### [Task]
Please set the lines down again exactly, from the top of the entries through the line that contains "in *; lia).".

Stored dataset items:
(** The grown vector, before the new block's confirmations. *)
Lemma grown_confirmations pre s :
  chain_inv pre s →
  let cc := grow_confirm_count (confirm_count s) (required_confs s) in
  ∀ k c, cc !! k = Some c →
    counts_confirmations (pre ++ [s]) (block_num s + 1 - (Z.of_nat (length cc) - 1 - Z.of_nat k)) c.
Proof.
  intros Hinv cc k c Hk.
  destruct (inv_num _ _ Hinv) as [Hnum Hbn]. destruct (inv_counts _ _ Hinv) as [_ Hlen].
  destruct (required_confs_eq s) as [_ Hreq]; [apply Hinv|].
  assert (∃ old, cc = old ++ [required_confs s] ∧
    ∀ k c, old !! k = Some c → counts_confirmations (pre ++ [s])
      (block_num s - (Z.of_nat (length old) - 1 - Z.of_nat k)) c) as (old & Hcc & Hold).
  { subst cc. unfold grow_confirm_count. rewrite (wrap_small 8) by (unfold in_u, count_ok in *; lia).
    pose proof (inv_confirmations _ _ Hinv) as Hc. case_match.
    - by exists (confirm_count s).
    - exists (tail (confirm_count s)). split; [done|]. intros k0 c0 Hk0.
      destruct (confirm_count s) as [|x l]; [done|]. simpl in Hk0.
      specialize (Hc (S k0) c0 Hk0). simpl length in Hc.
      by replace (block_num s - (Z.of_nat (length (tail (x :: l))) - 1 - Z.of_nat k0))
        with (block_num s - (Z.of_nat (S (length l)) - 1 - Z.of_nat (S k0))) by (simpl; lia). }
  rewrite Hcc in *. rewrite length_app. simpl length.
  apply lookup_app_Some in Hk as [Hk|[Hk1 Hk2]].
  - apply Hold in Hk. by replace (block_num s + 1 - (Z.of_nat (length old + 1) - 1 - Z.of_nat k))
      with (block_num s - (Z.of_nat (length old) - 1 - Z.of_nat k)) by lia.
  - apply list_lookup_singleton_Some in Hk2 as [Hk0 <-]. exists s.
    replace (Z.to_nat _) with (length pre) by lia.
    rewrite list_lookup_middle by done. split_and!; [done|lia|].
    rewrite confirmations_future by (apply Hinv || lia). lia.
Qed.

(** Confirmations counted in the extended chain. *)
Lemma counts_confirmations_snoc ch s s' b c c' :
  b ≤ Z.of_nat (length (ch ++ [s])) + 1 →
  counts_confirmations (ch ++ [s]) b c →
  c' = c - (if decide (confirms b s') then 1 else 0) →
  counts_confirmations ((ch ++ [s]) ++ [s']) b c'.
Proof.
  intros Hb (parent & Hp & Hb2 & ->) ->. exists parent.
  rewrite lookup_app_l by (apply lookup_lt_Some in Hp; lia).
  rewrite confirmations_snoc. split_and!; [done|done|lia].
Qed.

(** The counts of the successor are again what is left to confirm; and a new
    proposal has received all the confirmations it needs. *)
Lemma step_confirmations pre s s' n r :
  chain_inv pre s → block_num s + 1 < 2 ^ 32 → 0 ≤ n →
  r = confirm_loop (u32 (block_num s + 1))
        (length (grow_confirm_count (confirm_count s) (required_confs s))) (n + 1)
        (grow_confirm_count (confirm_count s) (required_confs s))
        (dpos_proposed_irreversible_blocknum s) →
  block_num s' = block_num s + 1 → confirmed (header s') = n →
  (∀ i c, r.1 !! i = Some c → counts_confirmations ((pre ++ [s]) ++ [s'])
     (block_num s' - (Z.of_nat (length r.1) - 1 - Z.of_nat i)) c) ∧
  (r.2 ≠ dpos_proposed_irreversible_blocknum s →
     r.2 ≤ block_num s' ∧ counts_confirmations ((pre ++ [s]) ++ [s']) r.2 0).
Proof.
  intros Hinv Hbn Hn -> Hs' Hconf.
  pose proof (grown_confirmations pre s Hinv) as Hg. cbv zeta in Hg.
  destruct (inv_num _ _ Hinv) as [Hnum _].
  assert (∀ k c c', grow_confirm_count (confirm_count s) (required_confs s) !! k = Some c →
    c' = c - (if decide (Z.of_nat (length (grow_confirm_count (confirm_count s) (required_confs s)))
                         - (n + 1) ≤ Z.of_nat k) then 1 else 0) →
    counts_confirmations ((pre ++ [s]) ++ [s']) (block_num s + 1 -
      (Z.of_nat (length (grow_confirm_count (confirm_count s) (required_confs s))) - 1 - Z.of_nat k)) c')
    as Hstep.
  { intros k c c' Hk ->. pose proof (lookup_lt_Some _ _ _ Hk).
    eapply counts_confirmations_snoc; [|by apply Hg|].
    - rewrite length_app. simpl. lia.
    - repeat case_decide; unfold confirms in *; rewrite ?Hs', ?Hconf in *; lia. }
  destruct (counts_step pre s n Hinv Hbn Hn)
    as (Hok & Hl0 & Hl & Hp & [(i & Hi & Hin & Hone & Hno & ->)|(lo & Hlo & Hno & ->)]); simpl.
  - split.
    + intros j c Hj. rewrite lookup_drop, dec_from_lookup in Hj.
      apply fmap_Some in Hj as (c0 & Hc0 & ->). rewrite length_drop, dec_from_length, Hs'.
      apply lookup_lt_Some in Hc0 as Hlt.
      eapply Hstep in Hc0; [|done]. rewrite decide_True in Hc0 by lia. rewrite decide_True by lia.
      by replace (Z.of_nat (_ - S i) - 1 - Z.of_nat j) with
        (Z.of_nat (length (grow_confirm_count (confirm_count s) (required_confs s))) - 1 -
           Z.of_nat (S i + j)) by lia.
    + intros _. split; [lia|]. eapply Hstep; [done|]. by rewrite decide_True by lia.
  - split; [|done]. intros j c Hj. rewrite dec_from_lookup in Hj.
    apply fmap_Some in Hj as (c0 & Hc0 & ->). rewrite dec_from_length, Hs'.
    eapply Hstep; [done|]. repeat case_decide; lia.
Qed.

Lemma genesis_inv ps t chain_id :
  (length ps ≤ Z.to_nat max_producers)%nat → chain_inv [] (genesis_state ps t chain_id).
Proof.
  intros Hps.
  assert (header_block_num (genesis_header t chain_id) = 1) as Hbn.
  { unfold header_block_num, num_from_id. simpl. change (u32 0) with 0. by rewrite endian_reverse_zero. }
  split; simpl; rewrite ?Hbn; try done; try lia.
  - split_and!; [done|by exists []|done].
  - by right.
  - right. split; [done|by left].
Qed.

Lemma promoted_ok pre s pk t :
  chain_inv pre s → get_scheduled_producer s t = Ok pk →
  has_pending_producers s &&
    (schedule_lib_num (pending_schedule s) <=? calc_dpos_last_irreversible s (producer_name pk)) = false →
  dom (<[producer_name pk := dpos_proposed_irreversible_blocknum s]> (producer_to_last_implied_irb s)) =
    list_to_set (C := gset Z) (producer_name <$> producers (active_schedule s)) ∧
  producer_name pk ∈ dom (producer_to_last_implied_irb s).
Proof.
  intros Hinv [Hne Hpk]%get_scheduled_producer_Ok Hnp.
  assert (producer_name pk ∈ producer_name <$> producers (active_schedule s)) as Hin
    by (apply list_elem_of_fmap; exists pk; split; [done|by eapply list_elem_of_lookup_2]).
  destruct (inv_dom _ _ Hinv) as [Hd|(He & Hs & H0)].
  - rewrite dom_insert_L, Hd. split; set_solver.
  - exfalso. unfold has_pending_producers, calc_dpos_last_irreversible, dpos_blocknums in Hnp.
    rewrite Hs, H0, He, map_to_list_empty in Hnp. simpl in Hnp.
    by destruct (producers (active_schedule s)).
Qed.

### [Your response]
(** The grown vector, before the new block's confirmations. *)
Lemma grown_confirmations pre s :
  chain_inv pre s →
  let cc := grow_confirm_count (confirm_count s) (required_confs s) in
  ∀ k c, cc !! k = Some c →
    counts_confirmations (pre ++ [s]) (block_num s + 1 - (Z.of_nat (length cc) - 1 - Z.of_nat k)) c.
Proof.
  intros Hinv cc k c Hk.
  destruct (inv_num _ _ Hinv) as [Hnum Hbn]. destruct (inv_counts _ _ Hinv) as [_ Hlen].
  destruct (required_confs_eq s) as [_ Hreq]; [apply Hinv|].
  assert (∃ old, cc = old ++ [required_confs s] ∧
    ∀ k c, old !! k = Some c → counts_confirmations (pre ++ [s])
      (block_num s - (Z.of_nat (length old) - 1 - Z.of_nat k)) c) as (old & Hcc & Hold).
  { subst cc. unfold grow_confirm_count. rewrite (wrap_small 8) by (unfold in_u, count_ok in *; lia).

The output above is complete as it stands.